The firms will combine technology that IBM developed for its Watson system, including deep question answering, natural language processing, and machine learning capabilities, with Nuance's speech recognition and Clinical Language Understanding solutions.
IBM developed Watson to compete against humans in the television quiz show Jeopardy. The system is able to analyze the meaning and context of human language and quickly process information, which is expected to help physicians and nurses "unlock important knowledge and facts buried within huge volumes of information, and offer answers they may not have considered to help validate their own ideas or hypotheses," the companies said.
John Kelly, senior vice president and director of IBM Research, noted that the combined technologies will enable healthcare professionals "accomplish everyday tasks ... smarter and more efficiently."

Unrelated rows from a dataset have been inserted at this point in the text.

(** A duplicate of block 65535 that arrives after it was acknowledged is
    taken for block 131071 and delivered 65536 blocks further on. *)
Example tftp_duplicate_before_wrap :
  match packets_in [data_packet 65535 [7]] wrapped with
  | Some s => world s !! Z.to_nat 65534 = Some 0 /\ world s !! Z.to_nat 131070 = Some 7 /\ filesize (req s) = 131071
  | None => False
  end.
Proof. vm_compute. done. Qed.

(** ** Requests *)

Lemma format_blksize v : 0 <= v <= TFTP_MAX_BLKSIZE -> (length (format_decimal (s64 v) 0 0) <= 4)%nat.
Proof.
  intros Hv. assert (forallb (fun k => bool_decide (length (format_decimal (s64 (Z.of_nat k)) 0 0) <= 4)%nat) (seq 0 1433) = true) as Ha
    by (vm_compute; reflexivity).
  rewrite forallb_forall in Ha. specialize (Ha (Z.to_nat v)). rewrite Z2Nat.id, bool_decide_eq_true in Ha by lia. apply Ha.
  apply in_seq. unfold TFTP_MAX_BLKSIZE in Hv. lia.
Qed.

Lemma iob_printf_spec len fmt args s iobuf :
  vcprintf fmt args = Some s -> (length iobuf + length s + 1 <= len)%nat -> Z.of_nat len < 2 ^ 31 ->
  iob_printf len fmt args iobuf = iobuf ++ s ++ [0].
Proof.
  intros Hs Hl Hlen. unfold iob_printf. rewrite (vsnprintf_value _ _ _ _ Hs). rewrite sext_small by lia.
  f_equal. assert (printed (replicate (len - length iobuf) 0) s = take (len - length iobuf - 1) s ++ 0 :: drop (S (length s)) (replicate (len - length iobuf) 0)) as ->.
  { unfold printed. rewrite length_replicate. destruct (len - length iobuf)%nat eqn:E; [lia|done]. }
  rewrite (take_ge s) by lia. rewrite (cons_middle 0 s), app_assoc. apply take_app_length'. rewrite length_app. simpl. lia.
Qed.

(** The read request that is sent: the opcode, the path and the mode, and
    the options that the flags ask for, each string with its terminator; it
    fits the buffer that was allocated for it. *)
Theorem tftp_rrq_correct path flags blksize :
  Z.of_nat (length path) < 2 ^ 31 - 64 -> 0 <= blksize <= TFTP_MAX_BLKSIZE ->
  let packet := rrq_packet path flags blksize in
  packet = be16 TFTP_RRQ ++ path ++ [0] ++ lit "octet" ++ [0] ++
    (if has flags TFTP_FL_RRQ_SIZES
     then lit "blksize" ++ [0] ++ format_decimal (s64 blksize) 0 0 ++ [0] ++ lit "tsize" ++ [0] ++ lit "0" ++ [0] else []) ++
    (if has flags TFTP_FL_RRQ_MULTICAST then lit "multicast" ++ [0] ++ [0] else []) /\
  (length packet <= rrq_len path)%nat.
Proof.
  intros Hp Hb. pose proof (format_blksize blksize Hb) as Hd. set (d := format_decimal (s64 blksize) 0 0) in *.
  assert (vcprintf (lit "%s%coctet") [VStr (Some path); VInt 0] = Some (path ++ [0] ++ lit "octet")) as E1.
  { change (vcprintf_loop 9 (37 :: 115 :: lit "%coctet") [VStr (Some path); VInt 0] = Some (path ++ [0] ++ lit "octet")).
    by rewrite vcprintf_s. }
  assert (vcprintf (lit "blksize%c%zd%ctsize%c0") [VInt 0; VInt blksize; VInt 0; VInt 0]
    = Some (lit "blksize" ++ [0] ++ d ++ [0] ++ lit "tsize" ++ [0] ++ lit "0")) as E2.
  { transitivity (app (lit "blksize" ++ [0]) <$> vcprintf_loop 14 (37 :: 122 :: 100 :: lit "%ctsize%c0") [VInt blksize; VInt 0; VInt 0]).
    - change (lit "blksize%c%zd%ctsize%c0") with ([98; 108; 107; 115; 105; 122; 101] ++ 37 :: 99 :: lit "%zd%ctsize%c0").
      unfold vcprintf. cbn [app length]. rewrite !vcprintf_plain, vcprintf_c by done.
      change (length (lit "%zd%ctsize%c0")) with 13%nat. change (lit "%zd%ctsize%c0") with (37 :: 122 :: 100 :: lit "%ctsize%c0").
      by destruct (vcprintf_loop _ _ _).
    - rewrite (vcprintf_zd _ _ _ _ d) by (done || lia). reflexivity. }
  unfold rrq_packet. cbv zeta. set (len := rrq_len path).
  assert (Z.of_nat len < 2 ^ 31 /\ (len = length path + 42)%nat) as [Hlen Elen] by (unfold len, rrq_len; lia).
  rewrite (iob_printf_spec len _ _ _ (be16 TFTP_RRQ) E1); [|rewrite !length_app; cbn; lia|done].
  set (r1 := be16 TFTP_RRQ ++ (path ++ [0] ++ lit "octet") ++ [0]).
  assert (length r1 = (length path + 9)%nat) as L1 by (unfold r1; rewrite !length_app; cbn; lia).
  destruct (has flags TFTP_FL_RRQ_SIZES).
  - rewrite (iob_printf_spec len _ _ _ r1 E2); [|rewrite L1, !length_app; cbn; lia|done].
    destruct (has flags TFTP_FL_RRQ_MULTICAST).
    + rewrite (iob_printf_spec len _ _ (lit "multicast" ++ [0])); [|done|rewrite !length_app, L1; cbn; lia|done].
      split; [unfold r1; by rewrite <- ?app_assoc|]. rewrite !length_app, L1. cbn. lia.
    + split; [unfold r1; by rewrite <- ?app_assoc, ?app_nil_r|].
      rewrite !length_app, L1. cbn. lia.
  - destruct (has flags TFTP_FL_RRQ_MULTICAST).
    + rewrite (iob_printf_spec len _ _ (lit "multicast" ++ [0])); [|done|rewrite L1; cbn; lia|done].
      split; [unfold r1; by rewrite <- ?app_assoc, ?app_nil_r|]. rewrite !length_app, L1. cbn. lia.
    + split; [unfold r1; by rewrite <- ?app_assoc, ?app_nil_r|]. lia.
Qed.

Paul Ricci, chairman and CEO of Nuance, expressed similar sentiments. "The solutions we are developing with IBM will transform the capture, flow and use of clinical data, empowering healthcare organizations to drive smarter, more efficient clinical and business decisions," he said.
As part of the collaboration, investigators at Columbia University and the University of Maryland will identify specific medical practice issues where Watson's technology may be able to contribute to as well as ways that the combined solution would offer the most benefit to physicians.
"We believe that this has the potential to usher in a new era of computer-assisted personalized medicine into healthcare to improve diagnostic accuracy, efficiency, and patient safety," said Eliot Siegel, director of the Maryland Imaging Research Technologies Laboratory at the University of Maryland School of Medicine.
The companies expect the first commercial offerings from the collaboration to be made available in 18-24 months.